== Work to be completed ==
Repeat precisely the span of lines below that opens with the line containing "<| apply_queue_ := [mkApplyTask" and closes with the line containing "Proof. by apply ApplyCommitted_run. Qed.", both included.
>>>
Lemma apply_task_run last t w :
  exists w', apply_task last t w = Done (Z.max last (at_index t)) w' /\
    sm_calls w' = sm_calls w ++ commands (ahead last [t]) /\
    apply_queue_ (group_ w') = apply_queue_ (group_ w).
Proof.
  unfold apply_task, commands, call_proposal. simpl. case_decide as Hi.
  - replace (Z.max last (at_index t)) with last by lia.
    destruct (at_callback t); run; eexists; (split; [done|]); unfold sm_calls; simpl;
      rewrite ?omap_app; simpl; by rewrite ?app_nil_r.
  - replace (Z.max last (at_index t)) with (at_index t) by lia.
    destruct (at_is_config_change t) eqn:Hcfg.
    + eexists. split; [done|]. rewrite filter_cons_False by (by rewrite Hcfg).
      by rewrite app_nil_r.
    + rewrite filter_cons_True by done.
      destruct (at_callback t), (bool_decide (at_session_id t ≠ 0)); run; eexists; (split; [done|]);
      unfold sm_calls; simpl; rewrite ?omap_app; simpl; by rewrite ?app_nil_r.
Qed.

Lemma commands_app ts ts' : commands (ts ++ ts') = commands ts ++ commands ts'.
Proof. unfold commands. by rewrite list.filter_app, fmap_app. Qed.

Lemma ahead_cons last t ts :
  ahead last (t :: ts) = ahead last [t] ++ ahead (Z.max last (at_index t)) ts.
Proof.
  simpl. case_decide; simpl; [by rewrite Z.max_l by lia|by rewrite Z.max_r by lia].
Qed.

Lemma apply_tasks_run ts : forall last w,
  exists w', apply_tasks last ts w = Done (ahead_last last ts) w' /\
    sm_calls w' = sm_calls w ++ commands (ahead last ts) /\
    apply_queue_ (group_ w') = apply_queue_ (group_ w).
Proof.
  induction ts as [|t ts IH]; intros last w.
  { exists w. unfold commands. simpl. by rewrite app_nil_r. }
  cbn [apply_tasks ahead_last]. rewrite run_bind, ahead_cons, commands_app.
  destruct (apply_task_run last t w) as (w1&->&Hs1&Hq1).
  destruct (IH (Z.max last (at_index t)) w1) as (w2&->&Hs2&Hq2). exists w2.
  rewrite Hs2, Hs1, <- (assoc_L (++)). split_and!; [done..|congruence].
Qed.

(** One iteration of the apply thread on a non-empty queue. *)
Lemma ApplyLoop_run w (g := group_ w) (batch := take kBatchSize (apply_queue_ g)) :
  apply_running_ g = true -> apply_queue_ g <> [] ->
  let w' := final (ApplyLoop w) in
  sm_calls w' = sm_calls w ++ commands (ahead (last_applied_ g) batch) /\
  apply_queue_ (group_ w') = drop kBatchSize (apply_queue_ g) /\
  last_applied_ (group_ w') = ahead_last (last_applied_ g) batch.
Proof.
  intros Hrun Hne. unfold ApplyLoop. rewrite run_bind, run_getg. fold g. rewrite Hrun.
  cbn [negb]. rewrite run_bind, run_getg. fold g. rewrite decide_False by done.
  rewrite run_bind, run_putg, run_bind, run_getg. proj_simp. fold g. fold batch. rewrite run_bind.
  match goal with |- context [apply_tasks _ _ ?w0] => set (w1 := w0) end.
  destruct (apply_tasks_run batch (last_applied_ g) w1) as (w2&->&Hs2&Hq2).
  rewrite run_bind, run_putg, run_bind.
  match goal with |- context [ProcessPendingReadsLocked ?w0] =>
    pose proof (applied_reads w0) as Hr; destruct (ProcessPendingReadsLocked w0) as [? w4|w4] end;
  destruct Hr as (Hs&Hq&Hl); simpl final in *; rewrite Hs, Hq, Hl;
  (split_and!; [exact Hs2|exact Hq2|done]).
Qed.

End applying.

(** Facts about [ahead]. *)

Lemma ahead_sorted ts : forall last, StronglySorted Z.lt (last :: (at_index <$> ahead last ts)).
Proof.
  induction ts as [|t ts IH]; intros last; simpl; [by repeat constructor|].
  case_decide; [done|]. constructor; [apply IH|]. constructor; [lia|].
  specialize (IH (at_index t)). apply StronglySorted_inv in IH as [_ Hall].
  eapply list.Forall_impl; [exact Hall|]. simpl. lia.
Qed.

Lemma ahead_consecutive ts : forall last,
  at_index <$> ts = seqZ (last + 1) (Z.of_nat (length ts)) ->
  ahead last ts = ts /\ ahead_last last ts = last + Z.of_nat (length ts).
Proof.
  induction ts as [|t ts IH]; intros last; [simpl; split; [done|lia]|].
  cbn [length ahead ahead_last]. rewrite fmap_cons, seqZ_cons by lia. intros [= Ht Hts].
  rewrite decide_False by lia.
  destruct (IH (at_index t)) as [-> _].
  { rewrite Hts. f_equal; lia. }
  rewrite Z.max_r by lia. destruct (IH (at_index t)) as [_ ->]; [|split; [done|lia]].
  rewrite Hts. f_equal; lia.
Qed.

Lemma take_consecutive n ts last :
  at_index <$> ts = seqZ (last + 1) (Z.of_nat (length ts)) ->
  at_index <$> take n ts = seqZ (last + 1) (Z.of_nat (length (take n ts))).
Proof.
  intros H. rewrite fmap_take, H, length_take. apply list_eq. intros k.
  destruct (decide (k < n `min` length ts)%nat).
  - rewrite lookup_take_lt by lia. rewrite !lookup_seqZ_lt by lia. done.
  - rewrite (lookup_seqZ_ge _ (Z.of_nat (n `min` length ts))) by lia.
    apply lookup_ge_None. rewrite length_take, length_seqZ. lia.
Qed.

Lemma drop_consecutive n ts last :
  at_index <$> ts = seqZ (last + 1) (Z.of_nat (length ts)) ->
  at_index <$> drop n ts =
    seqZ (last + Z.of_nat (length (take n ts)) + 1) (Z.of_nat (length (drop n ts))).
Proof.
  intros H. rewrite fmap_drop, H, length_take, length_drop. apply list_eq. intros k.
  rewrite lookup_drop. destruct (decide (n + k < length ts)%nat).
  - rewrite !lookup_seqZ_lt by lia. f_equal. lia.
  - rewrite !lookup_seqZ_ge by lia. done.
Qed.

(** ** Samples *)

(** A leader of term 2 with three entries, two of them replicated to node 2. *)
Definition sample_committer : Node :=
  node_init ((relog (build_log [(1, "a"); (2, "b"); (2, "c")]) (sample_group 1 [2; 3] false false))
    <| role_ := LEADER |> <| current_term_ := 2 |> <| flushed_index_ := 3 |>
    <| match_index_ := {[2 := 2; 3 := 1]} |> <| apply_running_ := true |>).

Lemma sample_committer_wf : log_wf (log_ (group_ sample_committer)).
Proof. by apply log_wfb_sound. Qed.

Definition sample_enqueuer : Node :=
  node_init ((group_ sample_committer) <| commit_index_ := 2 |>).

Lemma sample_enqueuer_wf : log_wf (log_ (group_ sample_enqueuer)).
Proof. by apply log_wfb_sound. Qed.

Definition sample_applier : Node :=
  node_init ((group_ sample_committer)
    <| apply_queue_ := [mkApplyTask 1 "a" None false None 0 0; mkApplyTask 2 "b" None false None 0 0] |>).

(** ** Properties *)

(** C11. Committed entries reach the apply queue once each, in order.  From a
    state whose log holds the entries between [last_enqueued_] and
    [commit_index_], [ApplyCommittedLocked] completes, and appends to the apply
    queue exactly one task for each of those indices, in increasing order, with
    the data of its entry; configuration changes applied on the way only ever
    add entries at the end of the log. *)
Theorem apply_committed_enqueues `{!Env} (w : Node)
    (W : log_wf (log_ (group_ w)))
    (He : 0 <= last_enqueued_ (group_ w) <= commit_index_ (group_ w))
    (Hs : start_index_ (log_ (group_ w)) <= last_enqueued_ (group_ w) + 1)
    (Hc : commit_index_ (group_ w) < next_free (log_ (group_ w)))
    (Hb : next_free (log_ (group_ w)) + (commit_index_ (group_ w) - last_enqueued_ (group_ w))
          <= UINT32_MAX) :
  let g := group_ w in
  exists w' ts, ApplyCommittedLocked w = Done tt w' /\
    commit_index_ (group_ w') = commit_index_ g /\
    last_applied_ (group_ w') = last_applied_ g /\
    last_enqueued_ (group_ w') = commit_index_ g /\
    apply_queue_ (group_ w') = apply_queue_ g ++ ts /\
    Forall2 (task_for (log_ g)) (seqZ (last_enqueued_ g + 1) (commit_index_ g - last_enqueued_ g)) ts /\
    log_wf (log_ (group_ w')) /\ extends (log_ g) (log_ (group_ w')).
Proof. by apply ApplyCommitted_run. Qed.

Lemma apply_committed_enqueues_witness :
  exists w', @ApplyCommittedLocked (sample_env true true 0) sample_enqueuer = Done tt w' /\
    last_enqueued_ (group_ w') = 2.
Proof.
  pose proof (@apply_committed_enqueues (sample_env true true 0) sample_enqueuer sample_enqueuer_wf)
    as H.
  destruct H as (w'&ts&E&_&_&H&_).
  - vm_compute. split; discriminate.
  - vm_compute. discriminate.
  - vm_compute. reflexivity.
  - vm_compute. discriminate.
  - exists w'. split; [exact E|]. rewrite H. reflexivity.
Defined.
<<<
== Reply to the task ==
    <| apply_queue_ := [mkApplyTask 1 "a" None false None 0 0; mkApplyTask 2 "b" None false None 0 0] |>).

(** ** Properties *)

(** C11. Committed entries reach the apply queue once each, in order.  From a
    state whose log holds the entries between [last_enqueued_] and
    [commit_index_], [ApplyCommittedLocked] completes, and appends to the apply
    queue exactly one task for each of those indices, in increasing order, with
    the data of its entry; configuration changes applied on the way only ever
    add entries at the end of the log. *)
Theorem apply_committed_enqueues `{!Env} (w : Node)
    (W : log_wf (log_ (group_ w)))
    (He : 0 <= last_enqueued_ (group_ w) <= commit_index_ (group_ w))
    (Hs : start_index_ (log_ (group_ w)) <= last_enqueued_ (group_ w) + 1)
    (Hc : commit_index_ (group_ w) < next_free (log_ (group_ w)))
    (Hb : next_free (log_ (group_ w)) + (commit_index_ (group_ w) - last_enqueued_ (group_ w))
          <= UINT32_MAX) :
  let g := group_ w in
  exists w' ts, ApplyCommittedLocked w = Done tt w' /\
    commit_index_ (group_ w') = commit_index_ g /\
    last_applied_ (group_ w') = last_applied_ g /\
    last_enqueued_ (group_ w') = commit_index_ g /\
    apply_queue_ (group_ w') = apply_queue_ g ++ ts /\
    Forall2 (task_for (log_ g)) (seqZ (last_enqueued_ g + 1) (commit_index_ g - last_enqueued_ g)) ts /\
    log_wf (log_ (group_ w')) /\ extends (log_ g) (log_ (group_ w')).
Proof. by apply ApplyCommitted_run. Qed.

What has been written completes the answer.